▶ **REQUIRED ACTION**
What do the lines say, reproduced word for word, from the first of the entries below through the line bearing "destruct (IH w1)"?

** DATA EXCERPTS follows **

(** A failing hook ends the loop with an error, and the hooks behind it are not reached. *)
Lemma stop_all_fails l h l' w :
  Forall stops l -> stop_fails h -> NoDup (pool (l ++ h :: l')) -> (forall n, n ∈ pool (l ++ [h]) -> task (worker_of n w) = true) ->
  exists e w', stop_all (l ++ h :: l') w = Some (Err e, w') /\
    log w' = log w ++ (l ≫= stopped_events) ++ stopped_events h.
Proof.
  revert w. induction l as [|h0 l IH]; intros w Hs Hf Hd Hn; cbn [app stop_all].
  - destruct h as [i|n]; cbn in Hf |- *.
    + destruct Hf as [e Hf]. rewrite Hf. by exists e, (emit (HookStopped i) w).
    + unfold worker_wait, worker_shutdown. rewrite worker_of_emit, worker_of_set, decide_True by done. cbn [task]. rewrite Hn by (apply pool_cons; by left). rewrite Hf.
      cbn. eexists _, _. split; [done|]. cbn. by rewrite <- app_assoc.
  - apply Forall_cons in Hs as [Hh Hs]. apply pool_nodup in Hd as [Hd Hnot].
    destruct (hook_stops h0 w Hh) as (w1 & E1 & L1 & F1); [intros n E; apply Hn, pool_cons; by left|]. rewrite E1.
    destruct (IH w1) as (e & w2 & E2 & L2); [done|done|done| |].
    + intros n Hin. rewrite F1; [apply Hn, pool_cons; by right|]. intros E. apply (Hnot n E). rewrite pool_app in Hin |- *.
      apply elem_of_app in Hin as [Hin|Hin]; apply elem_of_app; [by left|right]. apply pool_cons in Hin as [Hin|Hin]; [apply pool_cons; by left|by apply not_elem_of_nil in Hin].
    + exists e, w2. split; [done|]. cbn. by rewrite L2, L1, <- !app_assoc.
Qed.

(** *** Servers *)

(** A server whose [stop] never returns keeps the servers behind it up, and the run with it. *)
Lemma hanging_stop_hangs l s l' w : server_stop s = None -> stop_servers (l ++ s :: l') w = None.
Proof. intros Hs. revert w. induction l as [|x l IH]; intros w; cbn; [by rewrite Hs|]. by destruct (server_stop x). Qed.

Lemma emitted_log (f : nat -> event) l w : log (foldl (fun w s => emit (f s) w) w l) = log w ++ (f <$> l).
Proof. revert w. induction l as [|s l IH]; intros w; cbn; [by rewrite app_nil_r|]. by rewrite IH; cbn; rewrite <- app_assoc. Qed.

Lemma emitted_workers (f : nat -> event) l w n : worker_of n (foldl (fun w s => emit (f s) w) w l) = worker_of n w.
Proof. revert w. induction l as [|s l IH]; intros w; cbn; [done|]. by rewrite IH. Qed.

Lemma stop_servers_log l w : Forall (fun s => is_Some (server_stop s)) l ->
  exists w', stop_servers l w = Some w' /\ log w' = log w ++ (ServerStopped <$> l).
Proof.
  revert w. induction l as [|s l IH]; intros w Hs; cbn; [exists w; by rewrite app_nil_r|]. apply Forall_cons in Hs as [[r Hh] Hs].
  destruct (IH (emit (ServerStopped s) w) Hs) as (w' & E & L). exists w'. rewrite L, Hh. cbn. by rewrite <- app_assoc.
Qed.

Lemma join_servers_log l w : Forall (fun s => server_exit s <> Never) l ->
  exists w', join_servers l w = Some w' /\ log w' = log w ++ (ServerJoined <$> l).
Proof.
  revert w. induction l as [|s l IH]; intros w Hs; cbn; [exists w; by rewrite app_nil_r|]. apply Forall_cons in Hs as [Hh Hs].
  destruct (IH (emit (ServerJoined s) w) Hs) as (w' & E & L). exists w'. rewrite L. cbn. rewrite <- app_assoc. by destruct (server_exit s).
Qed.

Definition fresh_world : world := {| workers := ∅; log := [] |}.

(** The hooks of an application are paired: what a stop hook waits for, a start hook has
    spawned, once. *)
Record paired (a : App) : Prop := {
  paired_starts : NoDup (pool (start_hooks a));
  paired_stops : NoDup (pool (stop_hooks a));
  paired_subset n : n ∈ pool (stop_hooks a) -> n ∈ pool (start_hooks a)
}.

(** The run up to the stop hooks. *)
Lemma run_started a : Forall starts (start_hooks a) -> NoDup (pool (start_hooks a)) ->
  exists w, run a fresh_world =
    match stop_all (stop_hooks a) w with
    | None => None
    | Some (Err e, w) => Some (Err e, w)
    | Some (Ok _, w) =>
        match stop_servers (servers a) w with
        | None => None
        | Some w => match join_servers (servers a) w with None => None | Some w => Some (Ok tt, w) end
        end
    end /\
    log w = (started_event <$> start_hooks a) ++ (ServerSpawned <$> servers a) ++ [ShutdownSeen] /\
    forall n, n ∈ pool (start_hooks a) -> task (worker_of n w) = true.
Proof.
  intros Hs Hd. destruct (start_all_log (start_hooks a) fresh_world Hs Hd) as (w & H1 & H2 & H3 & _); [done|].
  unfold run. rewrite H1. cbn in H2. eexists. split; [reflexivity|].
  split; [cbn; unfold spawn_servers; by rewrite emitted_log, H2, <- app_assoc|]. intros n Hn. rewrite worker_of_emit. unfold spawn_servers. rewrite emitted_workers. by apply H3.
Qed.

(** C34. With hooks that succeed, workers that finish when told to stop and servers that end,
    the run returns, whatever errors the servers answer to the call that stops them: it
    started every hook in order, then the servers, and after the signal it stopped the hooks in order, each worker signalled and awaited, then stopped
    every server and awaited every server task. *)
Theorem run_stops_what_it_started a :
  paired a -> Forall starts (start_hooks a) -> Forall stops (stop_hooks a) ->
  Forall (fun s => is_Some (server_stop s)) (servers a) -> Forall (fun s => server_exit s <> Never) (servers a) ->
  exists w, run a fresh_world = Some (Ok tt, w) /\
    log w = (started_event <$> start_hooks a) ++ (ServerSpawned <$> servers a) ++ [ShutdownSeen] ++
            (stop_hooks a ≫= stopped_events) ++ (ServerStopped <$> servers a) ++ (ServerJoined <$> servers a).
Proof.
  intros [Hd1 Hd2 Hsub] Hs Hp Hst He. destruct (run_started a Hs Hd1) as (w & -> & L & T).
  destruct (stop_all_log (stop_hooks a) w Hp Hd2) as (w1 & -> & L1); [intros n Hn; by apply T, Hsub|].
  destruct (stop_servers_log (servers a) w1 Hst) as (w2 & -> & L2). destruct (join_servers_log (servers a) w2 He) as (w3 & -> & L3).
  exists w3. split; [done|]. by rewrite L3, L2, L1, L, <- !app_assoc.
Qed.

(** A stop hook that fails, as that of a worker that panicked does, ends the run there:
    the hooks behind it are not told to stop, and the servers stay up. *)
Theorem failing_stop_hook_leaves_servers_up a l h l' :
  paired a -> Forall starts (start_hooks a) -> stop_hooks a = l ++ h :: l' -> Forall stops l -> stop_fails h ->
  exists e w, run a fresh_world = Some (Err e, w) /\
    log w = (started_event <$> start_hooks a) ++ (ServerSpawned <$> servers a) ++ [ShutdownSeen] ++ (l ≫= stopped_events) ++ stopped_events h.
Proof.
  intros [Hd1 Hd2 Hsub] Hs E Hp Hf. destruct (run_started a Hs Hd1) as (w & -> & L & T). rewrite E in *.
  destruct (stop_all_fails l h l' w Hp Hf Hd2) as (e & w1 & -> & L1).
  - intros n Hn. apply T, Hsub. rewrite pool_app in Hn |- *. apply elem_of_app in Hn as [Hn|Hn]; apply elem_of_app; [by left|right].
    apply pool_cons in Hn as [Hn|Hn]; [apply pool_cons; by left|by apply not_elem_of_nil in Hn].
  - exists e, w1. split; [done|]. by rewrite L1, L, <- !app_assoc.
Qed.

(** An application that could be built for a distributed deployment with sharding has a
    node name and a worker number that the identifier generator accepts. *)
Theorem built_deployment_can_number a b c epoch :
  build b = Ok a -> b_deployment b = Some c -> mode c = Distributed -> sharding_enabled c = true ->
  - 2 ^ 63 <= epoch / 1000000 < 2 ^ 63 ->
  trim (node_id c) <> "" /\ exists id g, worker_id c = Some id /\ Snowflake.with_clock id epoch = Ok g.
Proof.
  unfold build, validate. intros Hb Hd Hm Hs He. rewrite Hd, Hm, Hs in Hb. cbn [andb] in Hb.
  destruct (String.eqb_spec (trim (node_id c)) ""); [done|]. destruct (is_redis (cache c)); [|done]. cbn [negb] in Hb. split; [done|].
  unfold worker_fits in Hb. destruct (worker_id c) as [id|]; [|done]. destruct (Z.ltb_spec id 1024); [|done].
  exists id, {| Snowflake.worker_id := id; Snowflake.epoch_ms := epoch / 1000000 |}. split; [done|]. unfold Snowflake.with_clock.
  change Snowflake.MAX_WORKER_ID with 1023. assert (1023 <? id = false) as -> by lia.
  assert ((-2 ^ 63 <=? epoch / 1000000) && (epoch / 1000000 <? 2 ^ 63) = true) as -> by lia. done.
Qed.

End Spec.
End AppSpec.

Module AppDemo.
Import Deployment App AppSpec.

(** The second worker panics. *)
#[local] Instance demo_parts : Parts := {|
  hook_start _ := Some (Ok tt);
  hook_stop _ := Some (Ok tt);
  worker_exit n := if Nat.eqb n 2 then Panicked else Finished;
  server_stop _ := Some (Err "listener already closed");
  server_exit _ := Finished
|}.

Definition distributed : DeploymentConfig :=
  {| mode := Distributed; node_id := "node-1"; worker_id := Some 7; cache := Redis; sharding_enabled := true; tiering_enabled := false |}.

Definition demo_builder : AppBuilder := with_deployment distributed (add_server 0 (background_worker 1 (on_start_hook (Custom 0) builder))).
Definition demo_app : App :=
  {| name := "ecat-app"; version := "0.1.0"; servers := [0%nat]; start_hooks := [Custom 0; WorkerHook 1]; stop_hooks := [WorkerHook 1] |}.
Definition panicking : App :=
  {| name := "ecat-app"; version := "0.1.0"; servers := [0%nat]; start_hooks := [WorkerHook 1; WorkerHook 2; WorkerHook 3];
     stop_hooks := [WorkerHook 1; WorkerHook 2; WorkerHook 3] |}.

Lemma demo_paired : paired demo_app.
Proof. split; cbn; [by apply (bool_decide_unpack _)|by apply (bool_decide_unpack _)|by intros n]. Qed.

Lemma panicking_paired : paired panicking.
Proof. split; cbn; [by apply (bool_decide_unpack _)|by apply (bool_decide_unpack _)|by intros n]. Qed.

Lemma run_stops_what_it_started_witness :
  exists w, run demo_app fresh_world = Some (Ok tt, w) /\
    log w = [HookStarted 0; WorkerSpawned 1; ServerSpawned 0; ShutdownSeen; WorkerSignalled 1; WorkerJoined 1; ServerStopped 0; ServerJoined 0].
Proof. apply (run_stops_what_it_started demo_app demo_paired); by repeat constructor. Defined.

Lemma failing_stop_hook_leaves_servers_up_witness :
  exists e w, run panicking fresh_world = Some (Err e, w) /\
    log w = [WorkerSpawned 1; WorkerSpawned 2; WorkerSpawned 3; ServerSpawned 0; ShutdownSeen; WorkerSignalled 1; WorkerJoined 1;
             WorkerSignalled 2; WorkerJoined 2].
Proof.
  apply (failing_stop_hook_leaves_servers_up panicking [WorkerHook 1] (WorkerHook 2) [WorkerHook 3] panicking_paired); by repeat constructor.
Defined.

** End of DATA EXCERPTS **

▶ **RESULT**
(** A failing hook ends the loop with an error, and the hooks behind it are not reached. *)
Lemma stop_all_fails l h l' w :
  Forall stops l -> stop_fails h -> NoDup (pool (l ++ h :: l')) -> (forall n, n ∈ pool (l ++ [h]) -> task (worker_of n w) = true) ->
  exists e w', stop_all (l ++ h :: l') w = Some (Err e, w') /\
    log w' = log w ++ (l ≫= stopped_events) ++ stopped_events h.
Proof.
  revert w. induction l as [|h0 l IH]; intros w Hs Hf Hd Hn; cbn [app stop_all].
  - destruct h as [i|n]; cbn in Hf |- *.
    + destruct Hf as [e Hf]. rewrite Hf. by exists e, (emit (HookStopped i) w).
    + unfold worker_wait, worker_shutdown. rewrite worker_of_emit, worker_of_set, decide_True by done. cbn [task]. rewrite Hn by (apply pool_cons; by left). rewrite Hf.
      cbn. eexists _, _. split; [done|]. cbn. by rewrite <- app_assoc.
  - apply Forall_cons in Hs as [Hh Hs]. apply pool_nodup in Hd as [Hd Hnot].
    destruct (hook_stops h0 w Hh) as (w1 & E1 & L1 & F1); [intros n E; apply Hn, pool_cons; by left|]. rewrite E1.
    destruct (IH w1) as (e & w2 & E2 & L2); [done|done|done| |].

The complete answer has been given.